§ Activity: Please copy every line of the records below that holds the word "evaluator".

§ Supplied entries:
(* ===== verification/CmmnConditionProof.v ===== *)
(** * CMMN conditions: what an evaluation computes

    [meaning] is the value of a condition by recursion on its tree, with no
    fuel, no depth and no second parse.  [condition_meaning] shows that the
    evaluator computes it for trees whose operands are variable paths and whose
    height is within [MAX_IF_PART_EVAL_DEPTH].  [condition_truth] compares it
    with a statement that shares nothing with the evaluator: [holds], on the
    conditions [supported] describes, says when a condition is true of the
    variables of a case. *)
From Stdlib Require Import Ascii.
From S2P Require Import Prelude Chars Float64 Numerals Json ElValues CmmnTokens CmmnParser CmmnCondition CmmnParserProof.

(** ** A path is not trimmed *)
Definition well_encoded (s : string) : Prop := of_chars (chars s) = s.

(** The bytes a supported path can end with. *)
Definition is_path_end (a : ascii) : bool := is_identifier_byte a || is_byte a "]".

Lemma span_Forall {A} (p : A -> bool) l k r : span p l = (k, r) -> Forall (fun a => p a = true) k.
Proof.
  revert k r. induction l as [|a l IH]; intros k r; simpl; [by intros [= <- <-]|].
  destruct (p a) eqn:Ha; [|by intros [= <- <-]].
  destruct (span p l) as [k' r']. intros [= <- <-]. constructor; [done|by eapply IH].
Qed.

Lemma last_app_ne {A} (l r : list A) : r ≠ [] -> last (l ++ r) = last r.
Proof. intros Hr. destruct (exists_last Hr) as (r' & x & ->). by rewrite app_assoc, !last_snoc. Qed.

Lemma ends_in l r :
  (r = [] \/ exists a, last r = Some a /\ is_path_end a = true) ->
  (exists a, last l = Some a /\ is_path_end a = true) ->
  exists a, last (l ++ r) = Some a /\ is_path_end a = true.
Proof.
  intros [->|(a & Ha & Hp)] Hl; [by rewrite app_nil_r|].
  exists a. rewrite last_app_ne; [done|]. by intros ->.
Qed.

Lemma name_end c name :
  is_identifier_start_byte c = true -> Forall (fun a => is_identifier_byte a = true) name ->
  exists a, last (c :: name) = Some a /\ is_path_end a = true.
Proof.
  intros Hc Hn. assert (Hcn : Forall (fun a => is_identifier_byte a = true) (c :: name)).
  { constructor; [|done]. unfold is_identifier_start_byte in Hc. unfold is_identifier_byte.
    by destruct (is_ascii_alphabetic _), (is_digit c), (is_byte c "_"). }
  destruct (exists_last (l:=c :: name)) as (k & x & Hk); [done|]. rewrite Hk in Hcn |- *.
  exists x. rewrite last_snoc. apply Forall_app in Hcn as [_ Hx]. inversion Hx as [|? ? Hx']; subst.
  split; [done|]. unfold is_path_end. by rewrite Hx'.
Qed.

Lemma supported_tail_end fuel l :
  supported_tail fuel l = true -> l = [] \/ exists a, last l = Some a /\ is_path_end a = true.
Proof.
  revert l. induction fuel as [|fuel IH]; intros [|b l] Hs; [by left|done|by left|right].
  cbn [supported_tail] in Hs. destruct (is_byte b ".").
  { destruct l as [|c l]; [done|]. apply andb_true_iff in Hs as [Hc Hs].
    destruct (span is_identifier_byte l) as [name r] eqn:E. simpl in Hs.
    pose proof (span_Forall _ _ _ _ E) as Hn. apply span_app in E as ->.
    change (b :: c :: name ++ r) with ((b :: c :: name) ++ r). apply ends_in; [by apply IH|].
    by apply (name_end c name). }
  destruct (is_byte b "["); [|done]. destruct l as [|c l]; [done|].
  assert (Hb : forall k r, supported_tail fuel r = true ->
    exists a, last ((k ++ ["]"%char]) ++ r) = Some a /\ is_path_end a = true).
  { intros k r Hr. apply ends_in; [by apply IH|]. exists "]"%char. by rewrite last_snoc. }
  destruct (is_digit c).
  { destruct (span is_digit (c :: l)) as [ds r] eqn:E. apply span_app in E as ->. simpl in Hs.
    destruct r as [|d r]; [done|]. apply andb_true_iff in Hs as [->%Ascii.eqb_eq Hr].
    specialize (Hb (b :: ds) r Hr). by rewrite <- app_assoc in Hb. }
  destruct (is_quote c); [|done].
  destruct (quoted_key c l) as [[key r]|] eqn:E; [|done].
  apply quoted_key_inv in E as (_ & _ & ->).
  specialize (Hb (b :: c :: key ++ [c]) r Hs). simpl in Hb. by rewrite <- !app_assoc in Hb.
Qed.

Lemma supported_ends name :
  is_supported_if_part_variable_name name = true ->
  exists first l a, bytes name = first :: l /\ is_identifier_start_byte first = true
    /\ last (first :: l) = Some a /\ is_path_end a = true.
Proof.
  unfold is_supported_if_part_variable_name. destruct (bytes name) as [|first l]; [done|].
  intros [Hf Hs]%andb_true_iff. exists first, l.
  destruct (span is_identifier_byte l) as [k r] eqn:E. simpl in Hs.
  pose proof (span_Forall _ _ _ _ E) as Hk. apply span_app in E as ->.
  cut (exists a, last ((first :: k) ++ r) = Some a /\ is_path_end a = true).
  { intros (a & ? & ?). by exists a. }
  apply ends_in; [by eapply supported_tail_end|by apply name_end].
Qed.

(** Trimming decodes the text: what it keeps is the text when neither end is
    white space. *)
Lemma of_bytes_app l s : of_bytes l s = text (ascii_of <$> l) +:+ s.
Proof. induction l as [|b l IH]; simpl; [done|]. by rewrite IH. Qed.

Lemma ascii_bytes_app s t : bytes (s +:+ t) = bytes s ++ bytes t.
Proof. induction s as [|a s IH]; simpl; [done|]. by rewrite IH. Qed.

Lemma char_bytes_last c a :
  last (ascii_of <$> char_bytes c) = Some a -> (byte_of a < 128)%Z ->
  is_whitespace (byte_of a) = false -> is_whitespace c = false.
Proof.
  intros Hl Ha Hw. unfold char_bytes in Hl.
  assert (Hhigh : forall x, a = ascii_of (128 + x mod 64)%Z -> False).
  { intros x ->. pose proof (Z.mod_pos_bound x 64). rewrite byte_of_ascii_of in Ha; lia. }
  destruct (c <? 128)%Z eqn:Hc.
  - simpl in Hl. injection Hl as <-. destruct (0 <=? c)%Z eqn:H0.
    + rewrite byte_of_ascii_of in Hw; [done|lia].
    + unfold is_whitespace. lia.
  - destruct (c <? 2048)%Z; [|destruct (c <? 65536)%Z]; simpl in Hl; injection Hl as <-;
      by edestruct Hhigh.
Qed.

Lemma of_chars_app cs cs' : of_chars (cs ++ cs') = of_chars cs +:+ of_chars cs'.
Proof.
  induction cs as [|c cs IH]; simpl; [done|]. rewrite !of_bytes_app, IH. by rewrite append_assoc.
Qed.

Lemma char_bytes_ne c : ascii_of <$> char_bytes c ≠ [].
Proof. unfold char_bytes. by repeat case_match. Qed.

§ Answer for this exercise:
    evaluator computes it for trees whose operands are variable paths and whose
    with a statement that shares nothing with the evaluator: [holds], on the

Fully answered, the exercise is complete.